ROS in wide temperature range

Temperature is a strong selection pressure, especially for ectothermic organisms where it affects everything from metabolic rate to behavior, development, reproduction, and survival. Temperature influences organismal fitness by affecting cellular processes and stress responses. Reactive oxygen species (ROS) are unavoidable by-products of cellular metabolism, but their production is markedly elevated under thermal stress, leading to oxidative damage and compromising cellular integrity.
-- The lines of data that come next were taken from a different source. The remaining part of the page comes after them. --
(** The two decoders, on the raw bytes. *)
Class Decoders := {
  yaml_Unmarshal : string → result error RuleConfig;
  json_Unmarshal : string → result error RuleConfig
}.
Section loading.
Context {D : Decoders}.
Definition loadFromBytes (data format : string) (cl : ConfigLoader)
    : ConfigLoader * outcome (option error) :=
  let f := ToLower format in
  if bool_decide (f = "yaml") || bool_decide (f = "yml") then
    match yaml_Unmarshal data with
    | Err e => (cl, Done (Some (ErrWrap "failed to parse YAML config" e)))
    | Ok c => applyConfig (Some c) cl
    end
  else if bool_decide (f = "json") then
    match json_Unmarshal data with
    | Err e => (cl, Done (Some (ErrWrap "failed to parse JSON config" e)))
    | Ok c => applyConfig (Some c) cl
    end
  else (cl, Done (Some (ErrMsg ("unsupported config format: " +:+ format)))).
Definition LoadFromBytes : string → string → ConfigLoader → ConfigLoader * outcome (option error) :=
  loadFromBytes.
(** [opened] is what [os.Open] answers: an error, or what reading gives. *)
Definition LoadFromFile (filepath : string) (opened : result error (result error string))
    (cl : ConfigLoader) : ConfigLoader * outcome (option error) :=
  match opened with
  | Err e => (cl, Done (Some (ErrWrap ("failed to open config file " +:+ filepath) e)))
  | Ok (Err e) => (cl, Done (Some (ErrWrap ("failed to read config file " +:+ filepath) e)))
  | Ok (Ok data) => loadFromBytes data (detectFormat filepath) cl
  end.
End loading.
Definition GetCurrentConfig (cl : ConfigLoader) : option RuleConfig := currentConfig cl.

(** The logging watcher: its log lines; the configuration is a pointer. *)
Inductive LogLine :=
  | InitialLoaded (version : string) (groups : nat)
  | Updated (old_version new_version : string) (old_groups new_groups : nat)
  | ConfigurationError (err : error).
Definition LoggingWatcher_OnConfigChanged (logger : bool) (old new : option RuleConfig)
    : outcome (list LogLine) :=
  if negb logger then Done []
  else let* n := deref new in
       match old with
       | None => Done [InitialLoaded (rc_Version n) (length (Groups n))]
       | Some o => Done [Updated (rc_Version o) (rc_Version n) (length (Groups o)) (length (Groups n))]
       end.
Definition LoggingWatcher_OnConfigError (logger : bool) (err : error) : list LogLine :=
  if logger then [ConfigurationError err] else [].

(** ** Building rules and resolvers *)
(** Groups are allocated at the next free place of the heap. *)
Abbreviation groups := (Composite.heap * nat)%type.
Section building.
Context {MR : MapRange}.

Definition createResolverFromStrategy (strategy : string) : result error Resolver :=
  let s := ToLower strategy in
  if bool_decide (s = "last_write_wins") || bool_decide (s = "lww") then Ok LastWriteWins
  else if bool_decide (s = "first_write_wins") || bool_decide (s = "fww") then Ok FirstWriteWins
  else if bool_decide (s = "additive_merge") || bool_decide (s = "merge") then Ok AdditiveMerge
  else if bool_decide (s = "manual_review") || bool_decide (s = "manual") then Ok (ManualReview "")
  else Err (ErrMsg ("unknown resolution strategy: " +:+ strategy)).

Definition buildMatcher (k : MatchConditions) : Spec :=
  let matchers := (EventTypeIs <$> EventTypes k) ++ (FieldChanged <$> Fields k)
                  ++ (AggregateIDMatches <$> AggregateIDs k) in
  match matchers with
  | [] => AlwaysMatch
  | [m] => m
  | _ => AndMatcher (Some <$> matchers)
  end.

Definition buildRule (e : RuleConfigEntry) : result error Rule :=
  match createResolverFromStrategy (Strategy (Resolution e)) with
  | Err err => Err (ErrWrap "failed to create resolver" err)
  | Ok r => Ok (mkRule (re_Name e) (Some (buildMatcher (Conditions e))) (Some r))
  end.

(** The loop over one list of rules. *)
Fixpoint add_rules (failed : string → string) (named : string → string)
    (es : list RuleConfigEntry) (opts : list Option_) : result error (list Option_) :=
  match es with
  | [] => Ok opts
  | e :: rest =>
      match buildRule e with
      | Err err => Err (ErrWrap (failed (re_Name e)) err)
      | Ok r => add_rules failed named rest
                  (opts ++ [WithRule (named (rule_Name r)) (Matcher r) (rule_Resolver r)])
      end
  end.
Definition failed_in (group rule : string) : string :=
  "failed to build rule " +:+ rule +:+ " in group " +:+ group.
Fixpoint add_groups (gs : list GroupConfig) (opts : list Option_) : result error (list Option_) :=
  match gs with
  | [] => Ok opts
  | g :: rest =>
      match add_rules (failed_in (gc_Name g)) (λ n, gc_Name g +:+ "." +:+ n) (gc_Rules g) opts with
      | Err e => Err e
      | Ok opts => add_groups rest opts
      end
  end.
Definition BuildDynamicResolver (cl : ConfigLoader) : result error resolverOptions :=
  match currentConfig cl with
  | None => Err (ErrMsg "no configuration loaded")
  | Some config =>
      match (if bool_decide (DefaultFallback (Settings config) = "") then Ok []
             else match createResolverFromStrategy (DefaultFallback (Settings config)) with
                  | Err e => Err (ErrWrap "failed to create default fallback" e)
                  | Ok f => Ok [WithFallback (Some f)]
                  end) with
      | Err e => Err e
      | Ok opts =>
          match add_rules (λ n, "failed to build global rule " +:+ n) id (Rules config) opts with
          | Err e => Err e
          | Ok opts =>
              match add_groups (Groups config) opts with
              | Err e => Err e
              | Ok opts => NewDynamicResolver opts
              end
          end
      end
  end.

Fixpoint add_group_rules (id : nat) (group : string) (es : list RuleConfigEntry) (s : groups)
    : outcome (result error groups) :=
  match es with
  | [] => Done (Ok s)
  | e :: rest =>
      match buildRule e with
      | Err err => Done (Err (ErrWrap (failed_in group (re_Name e)) err))
      | Ok r => let* h := Composite.AddRule id r s.1 in add_group_rules id group rest (h, s.2)
      end
  end.
Definition add_subgroups (build : GroupConfig → groups → outcome (result error (nat * groups)))
    (id : nat) : list GroupConfig → groups → outcome (result error groups) :=
  fix go gs s :=
    match gs with
    | [] => Done (Ok s)
    | g :: rest =>
        let* r := build g s in
        match r with
        | Err e => Done (Err (ErrWrap ("failed to build subgroup " +:+ gc_Name g) e))
        | Ok (sub, s) => let* h := Composite.AddSubGroup id sub s.1 in go rest (h, s.2)
        end
    end.
Fixpoint buildRuleGroup (config : GroupConfig) (s : groups) : outcome (result error (nat * groups)) :=
  match (if bool_decide (gc_Fallback config = "") then Ok []
         else match createResolverFromStrategy (gc_Fallback config) with
              | Err e => Err (ErrWrap "failed to create group fallback" e)
              | Ok f => Ok [Composite.WithGroupFallback (Some f)]
              end) with
  | Err e => Done (Err e)
  | Ok fb =>
      let opts := (if bool_decide (gc_Description config = "") then []
                   else [Composite.WithDescription (gc_Description config)])
                  ++ [Composite.WithEnabled (default true (gc_Enabled config))] ++ fb in
      let id := s.2 in
      let s := (<[id := Composite.NewRuleGroup (gc_Name config) opts]> s.1, S id) in
      let* r := add_group_rules id (gc_Name config) (gc_Rules config) s in
      match r with
      | Err e => Done (Err e)
      | Ok s =>
          let* r := add_subgroups buildRuleGroup id (gc_SubGroups config) s in
          match r with
          | Err e => Done (Err e)
          | Ok s => Done (Ok (id, s))
          end
      end
  end.
End building.

(** ** What a configuration means *)
Section meaning.
Context {MR : MapRange}.

(** Every listed event type, field and aggregate must be met. *)
Definition condition_met (k : MatchConditions) (c : Conflict) : Prop :=
  Forall (λ t, c_EventType c = t) (EventTypes k) ∧ Forall (λ f, f ∈ c_ChangedFields c) (Fields k)
  ∧ Forall (λ a, c_AggregateID c = a) (AggregateIDs k).
#[global] Instance condition_met_dec k c : Decision (condition_met k c).
Proof. unfold condition_met. apply _. Defined.

Definition strategy (s : string) : option Resolver :=
  match createResolverFromStrategy s with Ok r => Some r | Err _ => None end.
Abbreviation strategy_of e := (strategy (Strategy (Resolution e))).
(** Rules outside groups come first; a group's rules carry its name. *)
Definition entries (cfg : RuleConfig) : list (string * RuleConfigEntry) :=
  ((λ e, (re_Name e, e)) <$> Rules cfg)
  ++ (g ← Groups cfg; (λ e, (gc_Name g +:+ "." +:+ re_Name e, e)) <$> gc_Rules g).
Definition has_fallback (cfg : RuleConfig) : Prop := DefaultFallback (Settings cfg) ≠ "".
Definition buildable (cfg : RuleConfig) : Prop :=
  Forall (λ x, is_Some (strategy_of x.2)) (entries cfg)
  ∧ (has_fallback cfg → is_Some (strategy (DefaultFallback (Settings cfg))))
  ∧ (entries cfg ≠ [] ∨ has_fallback cfg).
Definition ask (r : option Resolver) : Resolver := λ ctx c, let* r := deref r in r ctx c.
Definition reference (cfg : RuleConfig) : Resolver := λ ctx c,
  match list_find (λ x, condition_met (Conditions x.2) c) (entries cfg) with
  | Some (_, x) => ask (strategy_of x.2) ctx c
  | None => if bool_decide (DefaultFallback (Settings cfg) = "") then Done (no_resolution, Some err_no_rule)
            else ask (strategy (DefaultFallback (Settings cfg))) ctx c
  end.

Lemma AndMatcher_tests c ms bs :
  Forall2 (λ (m : Spec) b, m c = Done b) ms bs → AndMatcher (Some <$> ms) c = Done (forallb id bs).
Proof.
  induction 1 as [|m b ms bs Hm _ IH]; [done|]. cbn [fmap list_fmap AndMatcher forallb].
  rewrite Hm. cbn [obind]. by destruct b.
Qed.
Lemma bool_all {A} (P : A → Prop) `{!∀ x, Decision (P x)} l :
  forallb id ((λ x, bool_decide (P x)) <$> l) = bool_decide (Forall P l).
Proof.
  induction l as [|x l IH]; [by rewrite bool_decide_true by constructor|].
  cbn [fmap list_fmap forallb]. rewrite IH. unfold id.
  destruct (decide (P x)) as [Hx|Hx].
  - rewrite (bool_decide_true (P x)) by done. apply bool_decide_ext. rewrite Forall_cons. tauto.
  - rewrite (bool_decide_false (P x)) by done. cbn. symmetry. apply bool_decide_false. rewrite Forall_cons. tauto.
Qed.
Lemma existsb_elem f (l : list string) :
  existsb (λ x, bool_decide (x = f)) l = bool_decide (f ∈ l).
Proof.
  apply eq_iff_eq_true. rewrite existsb_exists, bool_decide_eq_true.
  split.
  - intros (x & Hx & Heq). apply bool_decide_eq_true in Heq as ->. by apply list_elem_of_In.
  - intros Hf. exists f. split; [by apply list_elem_of_In|]. by apply bool_decide_eq_true.
Qed.
Lemma buildMatcher_spec k c : buildMatcher k c = Done (bool_decide (condition_met k c)).
Proof.
  set (bs := ((λ t, bool_decide (c_EventType c = t)) <$> EventTypes k)
         ++ ((λ f, bool_decide (f ∈ c_ChangedFields c)) <$> Fields k)
         ++ ((λ a, bool_decide (c_AggregateID c = a)) <$> AggregateIDs k)).
  assert (bool_decide (condition_met k c) = forallb id bs) as ->.
  { unfold bs. rewrite !forallb_app, !bool_all, <-!bool_decide_and.
    by apply bool_decide_ext. }
  unfold buildMatcher. set (ms := (EventTypeIs <$> _) ++ _).
  assert (Forall2 (λ (m : Spec) b, m c = Done b) ms bs) as Hall.
  { unfold ms, bs. repeat apply Forall2_app; apply Forall2_fmap, Forall_Forall2_diag, Forall_forall;
      intros x _; cbn; try done. unfold FieldChanged. by rewrite existsb_elem. }
  clearbody ms bs. rewrite <-(AndMatcher_tests c ms bs Hall).
  destruct Hall as [|m b ? ? Hm [|]]; [done| |done].
  cbn. rewrite Hm. by destruct b.
Qed.

Definition rule_of (x : string * RuleConfigEntry) : Rule :=
  mkRule x.1 (Some (buildMatcher (Conditions x.2))) (strategy_of x.2).
Definition with_rule (r : Rule) : Option_ := WithRule (rule_Name r) (Matcher r) (rule_Resolver r).
Abbreviation known := (λ x : string * RuleConfigEntry, is_Some (strategy_of x.2)).

Lemma add_rules_spec failed named es opts :
  let xs := (λ e, (named (re_Name e), e)) <$> es in
  match add_rules failed named es opts with
  | Ok opts' => Forall known xs ∧ opts' = opts ++ (with_rule ∘ rule_of <$> xs)
  | Err _ => ¬ Forall known xs
  end.
Proof.
  revert opts; induction es as [|e es IH]; intros opts; cbn.
  { split; [constructor|]. by rewrite app_nil_r. }
  unfold buildRule. destruct (createResolverFromStrategy _) as [r|err] eqn:Hr.
  - specialize (IH (opts ++ [WithRule (named (re_Name e)) (Some (buildMatcher (Conditions e))) (Some r)])).
    cbn in *. destruct (add_rules _ _ _ _); rewrite Forall_cons; [|tauto].
    destruct IH as [? ->]. unfold with_rule, rule_of, strategy. cbn. rewrite Hr.
    split; [by eauto|]. by rewrite <-app_assoc.
  - rewrite Forall_cons. unfold strategy. cbn. rewrite Hr. intros [[? ?] _]. done.
Qed.
Lemma add_groups_spec gs opts :
  let xs := g ← gs; (λ e, (gc_Name g +:+ "." +:+ re_Name e, e)) <$> gc_Rules g in
  match add_groups gs opts with
  | Ok opts' => Forall known xs ∧ opts' = opts ++ (with_rule ∘ rule_of <$> xs)
  | Err _ => ¬ Forall known xs
  end.
Proof.
  revert opts; induction gs as [|g gs IH]; intros opts; cbn [add_groups mbind list_bind].
  { split; [constructor|]. by rewrite app_nil_r. }
  pose proof (add_rules_spec (failed_in (gc_Name g)) (λ n, gc_Name g +:+ "." +:+ n) (gc_Rules g) opts)
    as Hg. cbn zeta in Hg.
  destruct (add_rules _ _ _ _) as [opts'|]; [|rewrite Forall_app; tauto]. destruct Hg as [? ->].
  specialize (IH (opts ++ (with_rule ∘ rule_of <$>
    ((λ e, (gc_Name g +:+ "." +:+ re_Name e, e)) <$> gc_Rules g)))). cbn zeta in IH.
  destruct (add_groups _ _); rewrite Forall_app; [|tauto]. destruct IH as [? ->].
  split; [done|]. by rewrite fmap_app, app_assoc.
Qed.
Previous studies have largely relied on indirect measurements or single-temperature point assessments of oxidative stress. This study provides the first systematic in vivo measurement of ROS production across a temperature gradient (4°C to 28°C), which is experienced by the insect Chironomus riparius in its natural environment. Using in vivo fluorescence measurements of various ROS, we revealed a U-shaped relationship between temperature and ROS production, with ROS levels increasing at extreme temperatures. At higher temperatures (24°C and 28°C), ROS composition shifted, with hydrogen peroxide, peroxynitrite anion, and nitric oxide more abundant while superoxide anion and hydroxyl radicals were dominating at 4°C. Transcriptome analysis revealed the organism's specific molecular response to oxidative stress, showing upregulation of specific antioxidant genes at higher temperatures, particularly those involved in hydrogen peroxide metabolism, and a more general response at lower temperatures. The correlation between the observed U-shaped ROS pattern and previously reported U-shaped mutation rates highlights the potential role of temperature-induced oxidative stress as an important driver of genomic variability in natural populations.